J'ai tué mon fils. J'ai tué mon fils. La cuisine. Les couteaux. Je les observe. Peut-être la vraie vie se déroule-t-elle après la mort ? J'attrape une lame, tremblante. Je ne pense plus à rien. Je vois toujours au sol le cadavre de mon fils. Je me souviens maintenant. Le sang qui giclait de son crâne, le bruit des os qui s'écrasait sous l'objet, les cris de douleur, les pleurs implorants... Je ne pourrais jamais effacer ça. Je suis un monstre.

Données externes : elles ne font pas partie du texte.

(* ===== verification/SigOps.v ===== *)
(** * The cost of signature operations ([consensus/tx_verify.cpp],
    [script/interpreter.cpp])

    Signature operations in the scripts of a transaction, in the scripts its
    inputs reveal, and in witness programs. *)
From stdpp Require Import prelude gmap.
From S2P Require Import Prelude Serialize Transaction Coins CoinsTheory CoinsMachine BlockCoins Script TxCheck TxVerify BlockCheck.

Module SigOps.
Import Serialize Transaction Coins CoinsTheory CoinsMachine BlockCoins Script TxCheck TxVerify BlockCheck.

(** ** Definitions *)

Definition SCRIPT_VERIFY_P2SH : Z := Z.shiftl 1 0.
Definition SCRIPT_VERIFY_WITNESS : Z := Z.shiftl 1 11.
Definition WITNESS_V0_KEYHASH_SIZE : Z := 20.
Definition WITNESS_V0_SCRIPTHASH_SIZE : Z := 32.

Definition has_flag (flags f : Z) : bool := negb (Z.land flags f =? 0).

(** [witversion] is [None] where [DecodeOP_N] would assert. *)
Definition WitnessSigOps (witversion : option Z) (witprogram : list Z) (witness : list (list Z)) : Z :=
  if bool_decide (witversion = Some 0) then
    if length witprogram =? WITNESS_V0_KEYHASH_SIZE then 1
    else if (length witprogram =? WITNESS_V0_SCRIPTHASH_SIZE) && (0 <? length witness) then
      GetSigOpCount (default [] (last witness)) true
    else 0
  else 0.

(** The data of the last operation.  [None]: an operation does not parse and the
    loop of the code does not end; it is entered with pushes only. *)
Fixpoint last_data (fuel : nat) (data s : list Z) : option (list Z) :=
  match s with
  | [] => Some data
  | _ =>
      match fuel with
      | O => None
      | S fuel' => '(_, data, s) ← GetScriptOp s; last_data fuel' data s
      end
  end.

(** [None] is a failed assertion. *)
Definition CountWitnessSigOps (scriptSig scriptPubKey : list Z) (witness : list (list Z)) (flags : Z) : option Z :=
  if negb (has_flag flags SCRIPT_VERIFY_WITNESS) then Some 0
  else if negb (has_flag flags SCRIPT_VERIFY_P2SH) then None
  else
    match IsWitnessProgram scriptPubKey with
    | Some (witnessversion, witnessprogram) => Some (WitnessSigOps witnessversion witnessprogram witness)
    | None =>
        if IsPayToScriptHash scriptPubKey && IsPushOnly scriptSig then
          subscript ← last_data (length scriptSig) [] scriptSig;
          match IsWitnessProgram subscript with
          | Some (witnessversion, witnessprogram) => Some (WitnessSigOps witnessversion witnessprogram witness)
          | None => Some 0
          end
        else Some 0
    end.

Section Code.
Context {S : Type} {V : CoinsView S} (usage : Coin -> Z).
Abbreviation Cache := (@CCoinsViewCache S).

Fixpoint p2sh_loop (inputs : Cache) (nSigOps : Z) (l : list CTxIn) : option (Z * Cache) :=
  match l with
  | [] => Some (nSigOps, inputs)
  | i :: r =>
      let '(x, inputs) := AccessCoin usage inputs (prevout i) in
      if IsSpent x then None
      else
        let pk := scriptPubKey (out x) in
        p2sh_loop inputs (if IsPayToScriptHash pk then u32 (nSigOps + GetSigOpCount_p2sh pk (scriptSig i)) else nSigOps) r
  end.

Definition GetP2SHSigOpCount (tx : CTransaction) (inputs : Cache) : option (Z * Cache) :=
  if IsCoinBase tx then Some (0, inputs) else p2sh_loop inputs 0 (vin tx).

Fixpoint witness_sigop_loop (inputs : Cache) (flags nSigOps : Z) (l : list CTxIn) : option (Z * Cache) :=
  match l with
  | [] => Some (nSigOps, inputs)
  | i :: r =>
      let '(x, inputs) := AccessCoin usage inputs (prevout i) in
      if IsSpent x then None
      else
        n ← CountWitnessSigOps (scriptSig i) (scriptPubKey (out x)) (scriptWitness i) flags;
        witness_sigop_loop inputs flags (i64 (nSigOps + n)) r
  end.

Definition GetTransactionSigOpCost (tx : CTransaction) (inputs : Cache) (flags : Z) : option (Z * Cache) :=
  let nSigOps := u32 (GetLegacySigOpCount tx * WITNESS_SCALE_FACTOR) in
  if IsCoinBase tx then Some (nSigOps, inputs)
  else
    '(nSigOps, inputs) ← (if has_flag flags SCRIPT_VERIFY_P2SH then
                            '(n, inputs) ← GetP2SHSigOpCount tx inputs; Some (i64 (nSigOps + u32 (n * WITNESS_SCALE_FACTOR)), inputs)
                          else Some (nSigOps, inputs));
    witness_sigop_loop inputs flags nSigOps (vin tx).

End Code.

(** ** Bounds *)

Lemma GetScriptOp_bytes s opcode d r : GetScriptOp s = Some (opcode, d, r) -> (length d + length r < length s)%nat.
Proof.
  destruct s as [|c s]; [done|]. unfold GetScriptOp. case_if; [|intros [= <- <- <-]; cbn [length]; lia].
  destruct (operand_size c s) as [[n t]|] eqn:Eo; [|done]. rewrite bind_some. case_if; [done|]. intros [= <- <- <-]. cbn [length].
  assert (length t <= length s)%nat; [|rewrite length_take, length_drop; lia].
  unfold operand_size in Eo. repeat (case_if_in Eo; simplify_eq); rewrite ?length_drop; lia.
Qed.

Lemma sigop_count_range script acc : 20 * length script < 2 ^ 32 -> 0 <= GetSigOpCount script acc <= 20 * length script.
Proof. intros Hl. unfold GetSigOpCount. pose proof (sigop_bound (length script) acc 0 OP_INVALIDOPCODE script). lia. Qed.

Lemma last_push_bytes (fuel : nat) d s r : last_push fuel d s = Some r -> length r <= Z.max (length d) (length s).
Proof.
  revert d s. induction fuel as [|fuel IH]; intros d s; cbn [last_push]; [by intros [= <-]; lia|].
  destruct s as [|c s]; [by intros [= <-]; lia|]. destruct (GetScriptOp (c :: s)) as [[[o d'] s']|] eqn:E; [|done].
  case_if; [done|]. intros Hr%IH. apply GetScriptOp_bytes in E. lia.
Qed.

Lemma p2sh_count_range pk s : IsPayToScriptHash pk = true -> 20 * length s < 2 ^ 32 -> 0 <= GetSigOpCount_p2sh pk s <= 20 * length s.
Proof.
  intros Hp Hs. unfold GetSigOpCount_p2sh. rewrite Hp. cbn [negb]. destruct (last_push (length s) [] s) as [sub|] eqn:E; [|lia].
  apply last_push_bytes in E. cbn [length] in E. pose proof (sigop_count_range sub true). lia.
Qed.

(** The loop over a script of pushes ends. *)
Lemma last_data_total (fuel : nat) s d : push_only_loop fuel s = true -> (length s <= fuel)%nat -> exists r, last_data fuel d s = Some r.
Proof.
  revert s d. induction fuel as [|fuel IH]; intros s d Hp Hl.
  { destruct s; [|cbn in Hl; lia]. by exists d. }
  destruct s as [|c s]; [by exists d|]. cbn [push_only_loop last_data] in *. destruct (GetScriptOp (c :: s)) as [[[o d'] r]|] eqn:E; [|done].
  rewrite bind_some. case_if_in Hp; [done|]. apply IH; [done|]. apply GetScriptOp_bytes in E. lia.
Qed.

(** ** The cost of a transaction *)

Definition wit_bytes (i : CTxIn) : Z := length (default [] (last (scriptWitness i))).

Lemma last_bytes (w : list (list Z)) : length (default [] (last w)) <= length (Vector_Ser Serialize_bytes w).
Proof.
  unfold Vector_Ser. rewrite length_app. destruct (last w) as [x|] eqn:E; cbn [from_option id length]; [|lia].
  apply last_Some in E as [w' ->]. rewrite map_app, concat_app, !length_app. cbn [map concat]. rewrite app_nil_r. pose proof (bytes_length x). lia.
Qed.

(** Scripts and witnesses are parts of the transaction. *)
Lemma tx_parts_length tx :
  script_bytes tx + sumZ wit_bytes (vin tx) <= length (SerializeTransaction 0 tx).
Proof.
  destruct (HasWitness tx) eqn:Ew.
  - unfold script_bytes, SerializeTransaction, Vector_Ser at 2 3. rewrite Ew. change (fAllowWitness 0 && true) with true. cbv iota. change (negb (Z.land 1 1 =? 0)) with true. cbv iota. rewrite !length_app.
    pose proof (sumZ_length CTxIn_Ser (vin tx)). pose proof (sumZ_length CTxOut_Ser (vout tx)).
    pose proof (sumZ_length (fun i => Vector_Ser Serialize_bytes (scriptWitness i)) (vin tx)).
    assert (sumZ (fun i => length (scriptSig i)) (vin tx) <= sumZ (fun i => length (CTxIn_Ser i)) (vin tx)).
    { apply sumZ_le. intros i _. unfold CTxIn_Ser. rewrite !length_app. pose proof (bytes_length (scriptSig i)). lia. }
    assert (sumZ (fun o => length (scriptPubKey o)) (vout tx) <= sumZ (fun o => length (CTxOut_Ser o)) (vout tx)).
    { apply sumZ_le. intros o _. unfold CTxOut_Ser. rewrite !length_app. pose proof (bytes_length (scriptPubKey o)). lia. }
    assert (sumZ wit_bytes (vin tx) <= sumZ (fun i => length (Vector_Ser Serialize_bytes (scriptWitness i))) (vin tx)).
    { apply sumZ_le. intros i _. apply last_bytes. }
    lia.
  - pose proof (script_bytes_length tx 0). assert (sumZ wit_bytes (vin tx) <= sumZ (fun _ => 0) (vin tx)) as Hw.
    { apply sumZ_le. intros i Hi. unfold HasWitness in Ew. rewrite existsb_Forall, Forall_forall in Ew. specialize (Ew i Hi). cbn beta in Ew.
      unfold wit_bytes. destruct (scriptWitness i); [done|]. done. }
    rewrite sumZ_const in Hw. lia.
Qed.

Section Cost.
Context {S : Type} {V : CoinsView S} (usage : Coin -> Z) (u : coins) (flags : Z).
Context (Hp2sh : has_flag flags SCRIPT_VERIFY_P2SH = true) (Hwit : has_flag flags SCRIPT_VERIFY_WITNESS = true).
Abbreviation holds := (@BlockCoins.holds S V usage).

Definition spent_script (i : CTxIn) : list Z := match u (prevout i) with Some x => scriptPubKey (out x) | None => [] end.
Definition p2sh_sigops (i : CTxIn) : Z := if IsPayToScriptHash (spent_script i) then GetSigOpCount_p2sh (spent_script i) (scriptSig i) else 0.
Definition witness_sigops (i : CTxIn) : Z := default 0 (CountWitnessSigOps (scriptSig i) (spent_script i) (scriptWitness i) flags).
Definition unspent_input (i : CTxIn) : Prop := exists x, u (prevout i) = Some x /\ IsSpent x = false.

(** Four for each operation that is not in a witness program. *)
Definition sigop_cost (tx : CTransaction) : Z :=
  4 * sigops tx + (if IsCoinBase tx then 0 else 4 * sumZ p2sh_sigops (vin tx) + sumZ witness_sigops (vin tx)).

Lemma p2sh_range i : 20 * length (scriptSig i) < 2 ^ 32 -> 0 <= p2sh_sigops i <= 20 * length (scriptSig i).
Proof using. intros Hl. unfold p2sh_sigops. case_if; [by apply p2sh_count_range|lia]. Qed.

Lemma WitnessSigOps_range v p w :
  20 * length (default [] (last w)) < 2 ^ 32 -> 0 <= WitnessSigOps v p w <= 1 + 20 * length (default [] (last w)).
Proof using. intros Hl. unfold WitnessSigOps. pose proof (sigop_count_range (default [] (last w)) true Hl). repeat case_if; lia. Qed.

Lemma witness_range i :
  20 * wit_bytes i < 2 ^ 32 ->
  exists n, CountWitnessSigOps (scriptSig i) (spent_script i) (scriptWitness i) flags = Some n /\ 0 <= n <= 1 + 20 * wit_bytes i.
Proof using Hp2sh Hwit.
  intros Hl. unfold CountWitnessSigOps. rewrite Hp2sh, Hwit. cbn [negb].
  destruct (IsWitnessProgram (spent_script i)) as [[v p]|]; [eexists; split; [done|]; by apply WitnessSigOps_range|].
  destruct (IsPayToScriptHash (spent_script i) && IsPushOnly (scriptSig i)) eqn:E; [|exists 0; split; [done|]; unfold wit_bytes; lia].
  apply andb_prop in E as [_ E]. destruct (last_data_total _ _ [] E) as [sub Hsub]; [lia|]. rewrite Hsub, bind_some.
  destruct (IsWitnessProgram sub) as [[v p]|]; [eexists; split; [done|]; by apply WitnessSigOps_range|exists 0; split; [done|]; unfold wit_bytes; lia].
Qed.

Lemma p2sh_loop_holds l c n :
  holds c u -> Forall unspent_input l -> 0 <= n -> n + 20 * sumZ (fun i => length (scriptSig i)) l < 2 ^ 32 ->
  exists c', p2sh_loop usage c n l = Some (n + sumZ p2sh_sigops l, c') /\ holds c' u.
Proof using.
  revert c n. induction l as [|i l IH]; intros c n Hc Hl Hn Hb; cbn [p2sh_loop sumZ foldr] in *; [exists c; by rewrite Z.add_0_r|].
  fold (sumZ p2sh_sigops l) in *. fold (sumZ (fun i => Z.of_nat (length (scriptSig i))) l) in *.
  inversion Hl as [|? ? (x & Hx & Hsp) Hl']; subst. destruct (AccessCoin_holds usage c u (prevout i) Hc) as (y & c1 & -> & Hc1 & Hy).
  rewrite Hx in Hy. destruct (IsSpent y) eqn:Ey; [done|]. injection Hy as ->.
  assert (0 <= sumZ (fun i => length (scriptSig i)) l) by (rewrite sumZ_length; lia). pose proof (p2sh_range i ltac:(lia)) as Hr.
  assert ((if IsPayToScriptHash (scriptPubKey (out y)) then u32 (n + GetSigOpCount_p2sh (scriptPubKey (out y)) (scriptSig i)) else n) = n + p2sh_sigops i) as ->.
  { unfold p2sh_sigops, spent_script in *. rewrite Hx in *. destruct (IsPayToScriptHash _); [|lia]. apply u32_small. unfold in_u. lia. }
  destruct (IH c1 (n + p2sh_sigops i) Hc1 Hl' ltac:(lia) ltac:(lia)) as (c' & -> & Hc'). exists c'. split; [|done]. do 2 f_equal. lia.
Qed.

Lemma witness_loop_holds l c n :
  holds c u -> Forall unspent_input l -> 0 <= n -> n + length l + 20 * sumZ wit_bytes l < 2 ^ 32 ->
  exists c', witness_sigop_loop usage c flags n l = Some (n + sumZ witness_sigops l, c') /\ holds c' u.
Proof using Hp2sh Hwit.
  revert c n. induction l as [|i l IH]; intros c n Hc Hl Hn Hb; cbn [witness_sigop_loop sumZ foldr length] in *; [exists c; by rewrite Z.add_0_r|].
  fold (sumZ witness_sigops l) in *. fold (sumZ wit_bytes l) in *.
  inversion Hl as [|? ? (x & Hx & Hsp) Hl']; subst. destruct (AccessCoin_holds usage c u (prevout i) Hc) as (y & c1 & -> & Hc1 & Hy).
  rewrite Hx in Hy. destruct (IsSpent y) eqn:Ey; [done|]. injection Hy as ->.
  assert (0 <= sumZ wit_bytes l) by (apply sumZ_nonneg; intros; unfold wit_bytes; lia).
  destruct (witness_range i ltac:(lia)) as (k & Hk & Hr). assert (scriptPubKey (out y) = spent_script i) as -> by (unfold spent_script; by rewrite Hx).
  unfold witness_sigops at 1. rewrite Hk, bind_some. cbn [from_option id].
  assert (i64 (n + k) = n + k) as -> by (unfold i64; apply swrap_small; [lia|unfold in_s; lia]).
  destruct (IH c1 (n + k) Hc1 Hl' ltac:(lia) ltac:(lia)) as (c' & -> & Hc'). exists c'. split; [|done]. do 2 f_equal. lia.
Qed.

(** Each witness program counts at most one operation without bytes. *)
Lemma GetTransactionSigOpCost_spec c tx :
  holds c u -> (IsCoinBase tx = false -> Forall unspent_input (vin tx)) -> 4 * length (SerializeTransaction 0 tx) <= MAX_BLOCK_WEIGHT ->
  exists c', GetTransactionSigOpCost usage tx c flags = Some (sigop_cost tx, c') /\ holds c' u.
Proof using Hp2sh Hwit.
  unfold MAX_BLOCK_WEIGHT. intros Hc Hin Hsz. pose proof (tx_parts_length tx) as Hp.
  assert (0 <= sumZ wit_bytes (vin tx)) by (apply sumZ_nonneg; intros; unfold wit_bytes; lia).
  assert (length (vin tx) <= length (SerializeTransaction 0 tx)) as Hn.
  { unfold SerializeTransaction, Vector_Ser. rewrite !length_app. pose proof (sumZ_length CTxIn_Ser (vin tx)).
    assert (sumZ (fun _ => 1) (vin tx) <= sumZ (fun i => length (CTxIn_Ser i)) (vin tx)).
    { apply sumZ_le. intros i _. unfold CTxIn_Ser. rewrite !length_app. cbn [ser32 length ser_writedata32]. assert (length (ser32 (nSequence i)) = 4%nat) by done. lia. }
    rewrite sumZ_const in *. lia. }
  assert (0 <= script_bytes tx) by (unfold script_bytes; rewrite !sumZ_length; lia). destruct (sigops_range tx) as [Hs Hl]; [lia|].
  unfold GetTransactionSigOpCost, sigop_cost, WITNESS_SCALE_FACTOR. rewrite Hl, u32_small by (unfold in_u; lia).
  destruct (IsCoinBase tx) eqn:Ecb; [exists c; split; [|done]; do 2 f_equal; lia|]. specialize (Hin eq_refl).
  assert (0 <= sumZ (fun i => length (scriptSig i)) (vin tx) <= script_bytes tx) as Hsig by (unfold script_bytes; rewrite !sumZ_length; lia).
  rewrite Hp2sh. unfold GetP2SHSigOpCount. rewrite Ecb.
  destruct (p2sh_loop_holds (vin tx) c 0 Hc Hin ltac:(lia) ltac:(lia)) as (c1 & -> & Hc1). rewrite !bind_some, Z.add_0_l.
  assert (0 <= sumZ p2sh_sigops (vin tx) <= 20 * sumZ (fun i => length (scriptSig i)) (vin tx)) as Hpr.
  { assert (forall i, i ∈ vin tx -> 0 <= p2sh_sigops i <= 20 * length (scriptSig i)) as Hi.
    { intros i Hi. apply p2sh_range. pose proof (sumZ_elem (fun i => Z.of_nat (length (scriptSig i))) (vin tx) i). cbn beta in *. specialize (H1 ltac:(intros; lia) Hi). lia. }
    split; [apply sumZ_nonneg|rewrite <- sumZ_mul; apply sumZ_le]; intros; by apply Hi. }
  rewrite u32_small by (unfold in_u; lia). unfold i64. rewrite swrap_small by (unfold in_s; lia).
  destruct (witness_loop_holds (vin tx) c1 (sigops tx * 4 + sumZ p2sh_sigops (vin tx) * 4) Hc1 Hin ltac:(lia) ltac:(lia)) as (c' & -> & Hc').
  exists c'. split; [|done]. do 2 f_equal. lia.
Qed.

End Cost.

End SigOps.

Mes yeux fixent la lame. Et si je partais moi aussi ? J'aime la vie. J'aime ce qu'elle m'a offert. J'aime tuer, mais je n'aime pas le fait que j'ai tué mon fils. Une punition de l'univers ? J'étais folle de rage. Je n'étais plus maîtresse de moi-même. L'univers m'aurait puni ? M'aurait-il contrôlé pour m'enlever ce que j'avais de plus cher ? Je ne sais pas... J'aime la vie, mais j'ai toujours côtoyer la mort. Après tout, elles se complètent. L'une n'existe pas sans l'autre. Et au fond, peut-être la mort est-elle une autre vie. J'observe mon reflet dans la lame brillante et scintillante.
J'aime la vie.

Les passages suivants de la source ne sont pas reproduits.